Il menestrello del borgo


di Daniela Domenici

Un menestrello dei nostri giorni profondamente, visceralmente legato alla sua terra di Sicilia e, soprattutto, alla sua città, Catania. Ma ancora di più Vincenzo Spampinato, da trent’anni sulla scena musicale si sente parte del suo quartiere, il Borgo…”se chiedete a qualcuno dov’è piazza Cavour vi dirà che non lo sa perché per i catanesi è il Borgo…”. E infatti ha iniziato il suo straordinario concerto al nuovo anfiteatro di Milo, ai piedi dell’Etna, ieri sera, proprio con “Ragazzi del Borgo” che ha cantato nuovamente anche in chiusura tra i tanti bis che il pubblico, attentissimo e partecipe, gli ha richiesto.

Spampinato era accompagnato, com’è ormai consuetudine, dalla “Piccola orchestra del sole”, un ensemble di giovani musicisti di ottimo livello che interagisce con lui in perfetta empatia, giocando musicalmente e facendo divertire perché, come dice Vincenzo, la musica è l’arte del sorriso, che deve trasmettere gioia. La “Piccola orchestra del sole” è diretta da Alessandro Strano e composta da Samantha Fidanza al violino, Valentina Spoto alla viola, Caterina Longhitano al violoncello, Patrizia Privitera al contrabbasso, Francesco Novecento alle tastiere, Edoardo Musumeci alla chitarra e Francesco Bazzano alle percussioni.

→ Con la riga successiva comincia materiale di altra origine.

(* ===== verification/SubsQueue.v ===== *)
(** * SubsQueue: operations, their packet identifiers and their answers

    The invariant of the queue of SUBSCRIBEs and UNSUBSCRIBEs: an operation is
    queued or answered, never both; the packet identifiers the engine holds
    for SUBSCRIBE and UNSUBSCRIBE are those registered here and those a step
    has in hand to register or release. *)

From S2P Require Import Prelude GoLib Errors ClientErrors Buffers Varint Topics Subscribe IdTable Trie Subscriptions SubsLists.

Module SubsQueue.
Import Subscriptions SubsLists.

(** What this file is about in an operation. *)
Record opcore : Type := mkCore { k_kind : ctrlKind; k_sub : Z; k_queued : bool; k_id : Z; k_sent : bool; k_conn : option Z; k_done : Z }.

Definition acore (o : ctrlOp) : opcore := mkCore (o_kind o) (o_sub o) (o_queued o) (o_id o) (o_sent o) (o_conn o) (len (o_results o)).

Definition ops (c : client) : gmap Z opcore := acore <$> h_ops c.

(** All this file is about in a client. *)
Definition queue_part (c : client) := (ops c, ctrlOps c, engine_ids c, next_op c, dom (h_subs c)).
Definition queue_all (c : client) := (queue_part c, ctrlQueue c).

Definition kind_owner (k : ctrlKind) : IDs.Owner :=
  match k with KSubscribe => IDs.OwnerSubscribe | KUnsubscribe => IDs.OwnerUnsubscribe end.

Lemma owner_acore o : owner o = kind_owner (k_kind (acore o)).
Proof. unfold owner. by destruct o as [[] ?]. Qed.

Lemma kind_owner_none k : kind_owner k <> IDs.OwnerNone.
Proof. by destruct k. Qed.

(** The identifier a step took for or from [op]; 0 stands for none. *)
Definition hand_add (id op : Z) (R : gmap Z Z) : gmap Z Z := if id =? 0 then R else <[id := op]> R.

(** The invariant, in the middle of a step: [q] is the queue, the operations
    [P] were taken off it and not answered yet, [R] maps the identifiers in
    hand to their operations, those of [S] may carry an identifier that is no
    longer registered, and those of [U] may be registered and not yet marked
    as sent. *)
Record queue_inv (q : list Z) (P : gset Z) (R : gmap Z Z) (S U : gset Z) (W : gmap Z Z) (c : client) : Prop := {
  a_nodup : NoDup q;
  a_queued : forall op, op ∈ q <-> exists o, ops c !! op = Some o /\ k_queued o = true;
  a_taken : forall op, op ∈ P -> exists o, ops c !! op = Some o /\ k_queued o = false /\ k_done o = 0;
  a_done : forall op o, ops c !! op = Some o -> op ∉ P -> k_done o = if k_queued o then 0 else 1;
  a_reg : forall id op, ctrlOps c !! id = Some op ->
    id <> 0 /\ exists o, ops c !! op = Some o /\ k_id o = id /\ (k_queued o = true \/ op ∈ P);
  a_id : forall op o, ops c !! op = Some o -> op ∉ S -> k_id o <> 0 -> ctrlOps c !! k_id o = Some op;
  a_sent : forall op o, ops c !! op = Some o -> op ∉ S -> op ∉ U -> k_id o <> 0 -> k_sent o = true;
  a_conn : forall op cs o, W !! op = Some cs -> ops c !! op = Some o -> op ∉ S -> k_id o <> 0 -> k_conn o = Some cs;
  a_table : IDs.table_ok (engine_ids c);
  a_disj : ctrlOps c ##ₘ R;
  a_hand : forall id op, R !! id = Some op -> id <> 0 /\ is_Some (ops c !! op);
  a_owner : forall id w, w <> IDs.OwnerNone -> w <> IDs.OwnerPublish ->
    IDs.owner (engine_ids c) !! id = Some w <->
    exists op o, (ctrlOps c !! id = Some op \/ R !! id = Some op) /\ ops c !! op = Some o /\ kind_owner (k_kind o) = w;
  a_fresh : forall op, is_Some (ops c !! op) -> op < next_op c;
  a_sub : forall op o, ops c !! op = Some o -> k_kind o = KSubscribe -> k_sub o ∈ dom (h_subs c);
}.

Lemma queue_inv_frame q P R S U W c c' :
  queue_part c' = queue_part c -> queue_inv q P R S U W c -> queue_inv q P R S U W c'.
Proof. unfold queue_part. intros [= E1 E2 E3 E4 E5] []. split; rewrite ?E1, ?E2, ?E3, ?E4, ?E5; assumption. Qed.

Lemma queue_inv_all P R S U W c c' :
  queue_all c' = queue_all c -> queue_inv (ctrlQueue c) P R S U W c -> queue_inv (ctrlQueue c') P R S U W c'.
Proof. unfold queue_all. intros E. injection E as E1 E2 E3 E4 E5 ->. apply queue_inv_frame. unfold queue_part. congruence. Qed.

(** ** One operation changes *)

Lemma ops_upd op f c x : h_ops c !! op = Some x -> ops (upd_op op f c) = <[op := acore (f x)]> (ops c).
Proof.
  intros H. unfold ops, upd_op. cbn [h_ops update]. apply map_eq. intros i. destruct (decide (i = op)) as [->|Hne].
  - by rewrite lookup_fmap, lookup_alter_eq, lookup_insert_eq, H.
  - by rewrite lookup_fmap, lookup_alter_ne, lookup_insert_ne, lookup_fmap by congruence.
Qed.

Lemma upd_op_absent op f c : h_ops c !! op = None -> upd_op op f c = c.
Proof. intros H. unfold upd_op, update. rewrite alter_absent by done. by destruct c. Qed.

Lemma ops_lookup c op : ops c !! op = acore <$> h_ops c !! op.
Proof. apply lookup_fmap. Qed.

(** Look up in a map with one operation changed. *)
Ltac look op :=
  repeat match goal with
  | H : <[?k := _]> _ !! ?i = Some _ |- _ =>
      destruct (decide (i = k)) as [->|?]; [rewrite lookup_insert_eq in H; injection H as <-|rewrite lookup_insert_ne in H by congruence]
  end.

Section steps.
Context (q : list Z) (P : gset Z) (R : gmap Z Z) (S U : gset Z) (W : gmap Z Z) (c : client).
Hypothesis I : queue_inv q P R S U W c.

(** The operations other than [op] are as before; [op] has core [o'], with its
    kind, and the rest of the invariant holds for it. *)
Lemma core_changed c' op o o' q' P' S' U' :
  ops c !! op = Some o -> ops c' = <[op := o']> (ops c) -> k_kind o' = k_kind o -> k_sub o' = k_sub o ->
  ctrlOps c' = ctrlOps c -> engine_ids c' = engine_ids c -> next_op c' = next_op c -> dom (h_subs c') = dom (h_subs c) ->
  NoDup q' -> (forall x, x <> op -> (x ∈ q' <-> x ∈ q)) -> (op ∈ q' <-> k_queued o' = true) ->
  (forall x, x <> op -> (x ∈ P' <-> x ∈ P)) -> (op ∈ P' -> k_queued o' = false /\ k_done o' = 0) ->
  (op ∉ P' -> k_done o' = if k_queued o' then 0 else 1) ->
  (forall x, x <> op -> (x ∈ S' <-> x ∈ S)) -> (forall x, x <> op -> (x ∈ U' <-> x ∈ U)) ->
  (forall id, ctrlOps c !! id = Some op -> k_id o' = id /\ (k_queued o' = true \/ op ∈ P')) ->
  (op ∉ S' -> k_id o' <> 0 -> ctrlOps c !! k_id o' = Some op) ->
  (op ∉ S' -> op ∉ U' -> k_id o' <> 0 -> k_sent o' = true) ->
  (forall cs, W !! op = Some cs -> op ∉ S' -> k_id o' <> 0 -> k_conn o' = Some cs) ->
  queue_inv q' P' R S' U' W c'.
Proof.
  intros Ho Eops Hk Hsub E3 E4 E5 E6 Hq Hqx Hqo HPx HPo HPn HSx HUx Hreg Hid Hsent Hconn. destruct I.
  split; rewrite ?Eops, ?E3, ?E4, ?E5, ?E6; try assumption.
  - intros x. destruct (decide (x = op)) as [->|Hne].
    + rewrite Hqo, lookup_insert_eq. split; [eauto|]. by intros (? & [= <-] & ?).
    + by rewrite Hqx, lookup_insert_ne by congruence.
  - intros x Hx. destruct (decide (x = op)) as [->|Hne]; [rewrite lookup_insert_eq; eauto|].
    rewrite lookup_insert_ne by congruence. by apply a_taken0, HPx.
  - intros x y Hx Hn. look op; [auto|]. apply (a_done0 x); [done|]. by rewrite <- HPx.
  - intros id x Hx. destruct (a_reg0 _ _ Hx) as (H0 & y & Hy & Hid' & Hy'). split; [done|]. destruct (decide (x = op)) as [->|Hne].
    + destruct (Hreg _ Hx) as (? & ?). rewrite lookup_insert_eq. eauto.
    + rewrite lookup_insert_ne by congruence. exists y. by rewrite HPx.
  - intros x y Hx Hn Hid'. look op; [auto|]. apply a_id0; [done| |done]. by rewrite <- HSx.
  - intros x y Hx Hn Hn' Hid'. look op; [auto|]. apply (a_sent0 x); [done|by rewrite <- HSx|by rewrite <- HUx|done].
  - intros x cs y Hx Hy Hn Hid'. look op; [by apply Hconn|]. apply (a_conn0 x); [done|done|by rewrite <- HSx|done].
  - intros id x Hx. destruct (a_hand0 _ _ Hx) as [? [y ?]]. split; [done|]. destruct (decide (x = op)) as [->|]; [rewrite lookup_insert_eq|rewrite lookup_insert_ne by congruence]; eauto.
  - intros id w Hw1 Hw2. rewrite (a_owner0 id w Hw1 Hw2). split; intros (x & y & Hr & Hx & Hk').
    + destruct (decide (x = op)) as [->|Hne]; [exists op, o'; rewrite lookup_insert_eq, Hk; replace o with y by congruence; done|].
      exists x, y. by rewrite lookup_insert_ne by congruence.
    + look op; [exists op, o; by rewrite <- Hk|]. by exists x, y.
  - intros x [y Hx]. look op; [by apply a_fresh0; eauto|]. apply a_fresh0. eauto.
  - intros x y Hx Hkx. look op; [rewrite Hsub; apply (a_sub0 op); congruence|]. by apply (a_sub0 x).
Qed.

Durante la serata Spampinato, in scaletta, ha alternato sue composizioni più o meno “datate” come “Per Lucia”, “Bella e il mare”, “La tarantella di Socrate”, “Napoleone”, “Muddichedda” con un tributo a Modugno in “Amara terra mia”, duettando anche con lui grazie a un video e sovrapponendo la sua voce a quella del grande Mimmo, e un omaggio a Luigi Tenco nella struggente e delicata “Lontano lontano”. Non poteva mancare la più bella serenata in lingua siciliana “E vui durmiti” di Formisano.

Il grande dono di questo “giullare della musica” un po’ Peter Pan è la sua incredibile capacità di entrare subito in comunicazione col suo pubblico interagendo con battute ironiche, momenti di dolcezza, frasi in lingua siciliana e creando così un “fil rouge” tra artisti e spettatori che è percepibile, quasi palpabile.

Vincenzo Spampinato venditore di nuvole


di Daniela Domenici

“…Vincenzo è un pazzo. Attenzione non malato. Semplicemente pazzo. Perché nella nostra cultura occidentale chiunque accetti una sfida è pazzo, è un essere da tenere a bada, da escludere, da marchiare a fuoco. E Vincenzo di cicatrici ne porta tante. Potete spogliarlo nudo, non le vedrete mai. Perché le sue sono cicatrici del cuore, dell’anima, del cervello. Sono i segni indelebili che si porta dentro questo giullare di Dio, questo cantautore che, forse, è capitato sulla Terra nell’epoca sbagliata. Ma che ama la vita e ha una gran voglia di viverla. Come pochi altri” dalla prefazione di Leonardo Lodato alla biografia di Vincenzo Spampinato scritta da Mario Bonanno ed edita da Bastogi.

Ecco, Vincenzo è questo e molto altro come può scoprire chiunque abbia letto la sua biografia ma, soprattutto, chi ha avuto l’onore di avere la sua amicizia come la sottoscritta e chi lo conosce e lo ama da anni attraverso le sue innumerevoli canzoni.

Vincenzo Spampinato si esibirà davanti al pubblico della sua amatissima Catania venerdì 16 luglio alle 21 al cortile Platamone con lo spettacolo “Venditore di nuvole”, concerto totale come lo definisce lo stesso cantautore che sarà coadiuvato sul palco da un gruppo di musicisti di altissimo livello riuniti ne “La piccola orchestra del sole”, che lo accompagna già da tempo, diretta da Alessandro Strano e composta da Samantha Fidanza al violino, Valentina Spoto alla viola, Caterina Longhitano e Loredana Midolo al violoncello, Patrizia Privitera al contrabbasso, Francesco Novecento alle tastiere, Edoardo Musumeci e Valeriano Adorno alla chitarra, Joe Pedros all’armonica e Francesco Bazzano alle percussioni.

Cos’è un venditore di nuvole? E’ un ottimista perché è cosciente che , pur vendendo “aria, cioè sogni e speranze, alla fine la gente riceverà dal suo canto energia tangibile, “acqua per la salita del vivere”. Grazie, Vincenzo, per le nuvole che ci regali.